## [Task]
Among the lines below, copy each one in which "result" appears.

[Data entries]
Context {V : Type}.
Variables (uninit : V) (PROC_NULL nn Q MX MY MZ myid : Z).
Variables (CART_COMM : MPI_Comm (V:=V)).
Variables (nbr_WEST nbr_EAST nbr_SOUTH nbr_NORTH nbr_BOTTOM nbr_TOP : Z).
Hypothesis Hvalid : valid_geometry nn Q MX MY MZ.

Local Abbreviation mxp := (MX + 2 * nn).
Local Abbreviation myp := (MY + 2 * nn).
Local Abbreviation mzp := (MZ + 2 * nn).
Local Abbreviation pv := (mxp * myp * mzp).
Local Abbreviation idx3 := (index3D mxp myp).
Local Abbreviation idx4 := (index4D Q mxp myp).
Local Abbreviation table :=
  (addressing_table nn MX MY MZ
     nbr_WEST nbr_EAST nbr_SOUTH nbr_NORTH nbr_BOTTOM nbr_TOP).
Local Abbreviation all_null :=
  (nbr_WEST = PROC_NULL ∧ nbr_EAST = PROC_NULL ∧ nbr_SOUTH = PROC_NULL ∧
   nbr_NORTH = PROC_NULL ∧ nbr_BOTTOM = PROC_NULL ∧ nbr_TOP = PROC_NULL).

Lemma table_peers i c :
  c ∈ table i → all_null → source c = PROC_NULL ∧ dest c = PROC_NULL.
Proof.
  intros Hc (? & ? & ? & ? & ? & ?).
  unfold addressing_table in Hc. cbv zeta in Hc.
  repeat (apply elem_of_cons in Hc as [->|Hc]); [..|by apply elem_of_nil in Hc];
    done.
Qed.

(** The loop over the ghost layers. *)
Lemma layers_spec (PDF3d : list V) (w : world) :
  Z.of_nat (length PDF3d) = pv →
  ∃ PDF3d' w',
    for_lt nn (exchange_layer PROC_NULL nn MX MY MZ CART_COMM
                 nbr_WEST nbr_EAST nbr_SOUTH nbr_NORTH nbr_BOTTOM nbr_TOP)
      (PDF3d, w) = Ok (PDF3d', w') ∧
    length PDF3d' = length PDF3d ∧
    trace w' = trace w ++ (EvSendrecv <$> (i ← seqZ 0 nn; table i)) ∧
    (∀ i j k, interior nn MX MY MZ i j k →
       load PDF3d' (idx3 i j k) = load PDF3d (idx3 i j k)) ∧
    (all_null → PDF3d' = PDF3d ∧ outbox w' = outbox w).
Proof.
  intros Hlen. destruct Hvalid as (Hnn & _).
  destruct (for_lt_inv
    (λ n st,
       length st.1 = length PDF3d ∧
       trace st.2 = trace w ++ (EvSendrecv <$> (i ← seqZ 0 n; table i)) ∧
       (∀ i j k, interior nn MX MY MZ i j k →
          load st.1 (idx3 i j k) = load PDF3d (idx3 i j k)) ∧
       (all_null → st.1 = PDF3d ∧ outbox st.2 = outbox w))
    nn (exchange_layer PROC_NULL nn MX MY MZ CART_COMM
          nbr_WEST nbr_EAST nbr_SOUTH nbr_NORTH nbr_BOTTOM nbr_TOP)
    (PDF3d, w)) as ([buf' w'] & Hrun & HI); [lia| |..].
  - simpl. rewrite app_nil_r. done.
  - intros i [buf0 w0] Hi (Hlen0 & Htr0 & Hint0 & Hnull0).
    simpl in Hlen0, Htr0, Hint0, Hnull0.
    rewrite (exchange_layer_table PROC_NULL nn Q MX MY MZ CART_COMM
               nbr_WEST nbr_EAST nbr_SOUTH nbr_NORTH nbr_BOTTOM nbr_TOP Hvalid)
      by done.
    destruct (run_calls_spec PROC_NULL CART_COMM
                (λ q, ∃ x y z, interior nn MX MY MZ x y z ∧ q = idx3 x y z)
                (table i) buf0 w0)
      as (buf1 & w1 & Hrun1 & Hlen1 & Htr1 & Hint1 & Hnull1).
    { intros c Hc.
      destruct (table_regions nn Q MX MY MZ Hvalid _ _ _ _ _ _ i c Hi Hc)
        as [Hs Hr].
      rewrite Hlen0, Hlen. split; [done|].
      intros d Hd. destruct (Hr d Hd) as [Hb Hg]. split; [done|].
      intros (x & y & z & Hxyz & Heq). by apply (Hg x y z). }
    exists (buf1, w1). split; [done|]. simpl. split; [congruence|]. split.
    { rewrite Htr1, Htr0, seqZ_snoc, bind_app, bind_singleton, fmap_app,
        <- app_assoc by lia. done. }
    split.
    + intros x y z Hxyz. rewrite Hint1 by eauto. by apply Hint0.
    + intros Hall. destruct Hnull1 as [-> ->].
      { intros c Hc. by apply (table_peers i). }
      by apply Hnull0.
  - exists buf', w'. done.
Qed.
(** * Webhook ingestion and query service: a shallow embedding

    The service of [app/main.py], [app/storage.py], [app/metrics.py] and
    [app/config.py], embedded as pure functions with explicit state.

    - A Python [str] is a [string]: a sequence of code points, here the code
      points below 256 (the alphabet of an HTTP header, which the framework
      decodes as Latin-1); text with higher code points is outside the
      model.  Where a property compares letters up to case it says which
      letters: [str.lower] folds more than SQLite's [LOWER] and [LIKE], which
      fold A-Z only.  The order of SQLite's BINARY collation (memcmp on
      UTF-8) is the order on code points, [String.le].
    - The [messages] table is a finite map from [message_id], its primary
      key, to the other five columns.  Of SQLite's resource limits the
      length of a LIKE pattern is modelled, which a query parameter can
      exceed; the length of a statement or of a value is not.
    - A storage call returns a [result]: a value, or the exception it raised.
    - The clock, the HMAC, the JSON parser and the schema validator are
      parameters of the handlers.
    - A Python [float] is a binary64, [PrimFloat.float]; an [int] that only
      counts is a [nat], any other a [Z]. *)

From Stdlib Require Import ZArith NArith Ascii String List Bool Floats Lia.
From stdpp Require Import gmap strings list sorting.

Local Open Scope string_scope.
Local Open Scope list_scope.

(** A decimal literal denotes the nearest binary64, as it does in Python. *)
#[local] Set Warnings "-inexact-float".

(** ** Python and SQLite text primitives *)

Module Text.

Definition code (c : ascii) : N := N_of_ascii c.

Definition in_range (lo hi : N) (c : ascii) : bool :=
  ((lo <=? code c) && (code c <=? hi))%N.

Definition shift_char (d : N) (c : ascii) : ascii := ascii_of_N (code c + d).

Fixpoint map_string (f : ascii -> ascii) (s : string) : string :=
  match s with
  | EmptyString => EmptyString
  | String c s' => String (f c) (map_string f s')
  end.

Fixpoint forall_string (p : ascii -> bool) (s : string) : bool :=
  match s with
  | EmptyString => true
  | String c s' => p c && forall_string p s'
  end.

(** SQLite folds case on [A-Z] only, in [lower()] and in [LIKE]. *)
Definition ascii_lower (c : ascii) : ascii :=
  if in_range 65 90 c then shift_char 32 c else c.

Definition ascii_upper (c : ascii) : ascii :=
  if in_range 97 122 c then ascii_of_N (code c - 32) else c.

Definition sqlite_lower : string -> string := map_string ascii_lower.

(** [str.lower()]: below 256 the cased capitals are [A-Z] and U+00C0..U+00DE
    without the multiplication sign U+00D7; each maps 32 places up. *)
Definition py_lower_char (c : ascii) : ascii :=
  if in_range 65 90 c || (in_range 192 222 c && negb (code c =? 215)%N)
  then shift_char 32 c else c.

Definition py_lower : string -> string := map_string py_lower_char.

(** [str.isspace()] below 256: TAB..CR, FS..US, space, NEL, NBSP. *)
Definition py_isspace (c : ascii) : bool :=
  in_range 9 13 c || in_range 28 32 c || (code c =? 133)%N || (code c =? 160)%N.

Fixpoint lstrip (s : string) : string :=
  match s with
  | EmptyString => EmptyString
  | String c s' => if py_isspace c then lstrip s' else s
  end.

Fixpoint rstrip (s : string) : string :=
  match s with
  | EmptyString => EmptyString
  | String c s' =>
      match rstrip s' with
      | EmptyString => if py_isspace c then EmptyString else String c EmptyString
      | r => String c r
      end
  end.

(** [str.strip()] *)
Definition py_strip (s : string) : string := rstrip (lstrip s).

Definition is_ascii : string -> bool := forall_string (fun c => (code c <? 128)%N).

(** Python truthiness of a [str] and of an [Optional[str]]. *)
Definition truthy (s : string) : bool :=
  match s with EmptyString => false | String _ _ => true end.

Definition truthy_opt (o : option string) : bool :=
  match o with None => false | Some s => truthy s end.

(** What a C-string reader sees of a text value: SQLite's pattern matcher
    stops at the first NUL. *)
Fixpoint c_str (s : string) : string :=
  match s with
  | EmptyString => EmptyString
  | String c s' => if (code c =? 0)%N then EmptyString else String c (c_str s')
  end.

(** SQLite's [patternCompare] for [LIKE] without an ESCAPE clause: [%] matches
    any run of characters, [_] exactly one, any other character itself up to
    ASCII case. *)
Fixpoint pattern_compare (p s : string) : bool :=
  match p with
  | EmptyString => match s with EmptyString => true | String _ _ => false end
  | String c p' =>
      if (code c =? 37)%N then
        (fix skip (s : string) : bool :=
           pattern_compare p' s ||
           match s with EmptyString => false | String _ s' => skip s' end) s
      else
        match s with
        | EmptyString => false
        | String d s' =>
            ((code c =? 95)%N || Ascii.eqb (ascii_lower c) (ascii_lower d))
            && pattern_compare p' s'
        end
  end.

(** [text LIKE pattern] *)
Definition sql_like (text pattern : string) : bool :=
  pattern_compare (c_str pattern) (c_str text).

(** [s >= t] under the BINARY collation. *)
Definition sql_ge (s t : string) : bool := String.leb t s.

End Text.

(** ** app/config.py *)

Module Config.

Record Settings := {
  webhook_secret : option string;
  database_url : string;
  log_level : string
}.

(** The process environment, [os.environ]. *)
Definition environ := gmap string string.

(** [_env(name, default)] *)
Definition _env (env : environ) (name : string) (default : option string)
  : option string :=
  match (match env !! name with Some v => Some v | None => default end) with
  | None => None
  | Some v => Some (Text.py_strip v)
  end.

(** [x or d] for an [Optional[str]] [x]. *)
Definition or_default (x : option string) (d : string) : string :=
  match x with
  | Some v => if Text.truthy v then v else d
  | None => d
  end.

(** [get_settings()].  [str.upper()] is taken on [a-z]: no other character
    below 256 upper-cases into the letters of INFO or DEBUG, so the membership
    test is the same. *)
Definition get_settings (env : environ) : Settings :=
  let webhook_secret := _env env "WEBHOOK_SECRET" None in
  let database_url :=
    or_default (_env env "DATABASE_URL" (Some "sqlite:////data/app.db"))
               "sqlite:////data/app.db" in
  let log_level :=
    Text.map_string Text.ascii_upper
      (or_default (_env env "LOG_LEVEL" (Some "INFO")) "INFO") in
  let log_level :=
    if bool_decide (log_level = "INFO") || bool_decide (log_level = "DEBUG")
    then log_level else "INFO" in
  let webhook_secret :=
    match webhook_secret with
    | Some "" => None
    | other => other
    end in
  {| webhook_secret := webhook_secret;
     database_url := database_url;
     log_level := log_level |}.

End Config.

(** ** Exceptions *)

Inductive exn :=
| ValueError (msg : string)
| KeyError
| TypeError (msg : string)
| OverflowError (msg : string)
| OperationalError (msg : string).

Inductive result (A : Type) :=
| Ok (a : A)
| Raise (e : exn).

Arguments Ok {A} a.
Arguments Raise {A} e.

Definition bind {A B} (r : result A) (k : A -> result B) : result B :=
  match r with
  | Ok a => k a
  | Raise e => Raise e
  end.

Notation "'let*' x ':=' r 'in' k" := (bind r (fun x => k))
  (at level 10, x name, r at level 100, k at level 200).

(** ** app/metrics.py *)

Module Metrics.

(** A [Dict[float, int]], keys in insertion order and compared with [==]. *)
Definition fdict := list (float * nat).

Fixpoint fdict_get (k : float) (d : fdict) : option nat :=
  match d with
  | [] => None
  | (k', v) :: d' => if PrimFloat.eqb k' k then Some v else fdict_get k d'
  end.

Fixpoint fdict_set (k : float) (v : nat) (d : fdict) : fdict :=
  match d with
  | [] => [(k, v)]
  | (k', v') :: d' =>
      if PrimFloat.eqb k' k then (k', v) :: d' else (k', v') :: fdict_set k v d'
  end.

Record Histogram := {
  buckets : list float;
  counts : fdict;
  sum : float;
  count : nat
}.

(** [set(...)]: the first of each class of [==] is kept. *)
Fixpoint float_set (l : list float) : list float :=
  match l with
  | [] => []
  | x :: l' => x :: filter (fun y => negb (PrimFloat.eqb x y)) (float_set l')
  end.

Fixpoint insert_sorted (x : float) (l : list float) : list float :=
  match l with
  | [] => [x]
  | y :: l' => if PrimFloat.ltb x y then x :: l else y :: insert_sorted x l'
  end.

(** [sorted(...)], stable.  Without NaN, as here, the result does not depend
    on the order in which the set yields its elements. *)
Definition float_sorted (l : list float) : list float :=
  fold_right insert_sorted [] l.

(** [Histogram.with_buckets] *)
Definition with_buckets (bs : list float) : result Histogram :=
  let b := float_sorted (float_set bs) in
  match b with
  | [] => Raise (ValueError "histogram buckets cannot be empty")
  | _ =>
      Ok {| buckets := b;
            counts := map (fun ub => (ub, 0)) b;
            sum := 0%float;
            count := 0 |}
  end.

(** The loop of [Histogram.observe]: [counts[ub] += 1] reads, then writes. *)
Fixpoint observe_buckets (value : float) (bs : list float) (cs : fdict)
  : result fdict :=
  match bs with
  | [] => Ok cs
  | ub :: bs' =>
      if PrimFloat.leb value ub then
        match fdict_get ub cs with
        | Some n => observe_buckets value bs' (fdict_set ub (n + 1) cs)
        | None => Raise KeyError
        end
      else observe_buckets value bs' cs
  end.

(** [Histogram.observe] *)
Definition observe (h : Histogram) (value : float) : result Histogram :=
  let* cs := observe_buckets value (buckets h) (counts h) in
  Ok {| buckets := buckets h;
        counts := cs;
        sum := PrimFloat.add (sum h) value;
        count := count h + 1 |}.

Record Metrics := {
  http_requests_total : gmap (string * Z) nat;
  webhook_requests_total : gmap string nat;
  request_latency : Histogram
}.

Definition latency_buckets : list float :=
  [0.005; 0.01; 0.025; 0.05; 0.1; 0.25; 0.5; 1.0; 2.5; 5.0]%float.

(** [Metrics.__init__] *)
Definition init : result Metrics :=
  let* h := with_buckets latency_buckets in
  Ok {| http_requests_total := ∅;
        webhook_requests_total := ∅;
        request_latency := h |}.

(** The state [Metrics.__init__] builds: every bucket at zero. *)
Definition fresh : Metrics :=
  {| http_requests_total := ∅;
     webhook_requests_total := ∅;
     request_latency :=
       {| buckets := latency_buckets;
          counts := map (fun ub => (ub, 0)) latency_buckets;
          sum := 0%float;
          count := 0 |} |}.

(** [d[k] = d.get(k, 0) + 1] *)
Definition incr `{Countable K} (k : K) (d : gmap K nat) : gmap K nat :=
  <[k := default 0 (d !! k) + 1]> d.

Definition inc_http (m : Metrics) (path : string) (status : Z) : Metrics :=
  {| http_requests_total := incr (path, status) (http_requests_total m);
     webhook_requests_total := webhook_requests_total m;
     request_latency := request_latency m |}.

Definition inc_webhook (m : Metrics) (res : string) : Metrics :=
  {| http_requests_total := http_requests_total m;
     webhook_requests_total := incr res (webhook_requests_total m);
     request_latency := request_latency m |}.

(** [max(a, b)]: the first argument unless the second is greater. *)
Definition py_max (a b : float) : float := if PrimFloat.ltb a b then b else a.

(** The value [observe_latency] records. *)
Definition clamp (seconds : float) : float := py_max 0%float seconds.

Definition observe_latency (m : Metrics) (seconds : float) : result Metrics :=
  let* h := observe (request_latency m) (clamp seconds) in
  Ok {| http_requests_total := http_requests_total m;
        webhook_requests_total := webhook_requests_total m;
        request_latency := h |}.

## [Answer to the problem]
    - A storage call returns a [result]: a value, or the exception it raised.
Inductive result (A : Type) :=
Definition bind {A B} (r : result A) (k : A -> result B) : result B :=
(** [sorted(...)], stable.  Without NaN, as here, the result does not depend
Definition with_buckets (bs : list float) : result Histogram :=
  : result fdict :=
Definition observe (h : Histogram) (value : float) : result Histogram :=
Definition init : result Metrics :=
Definition observe_latency (m : Metrics) (seconds : float) : result Metrics :=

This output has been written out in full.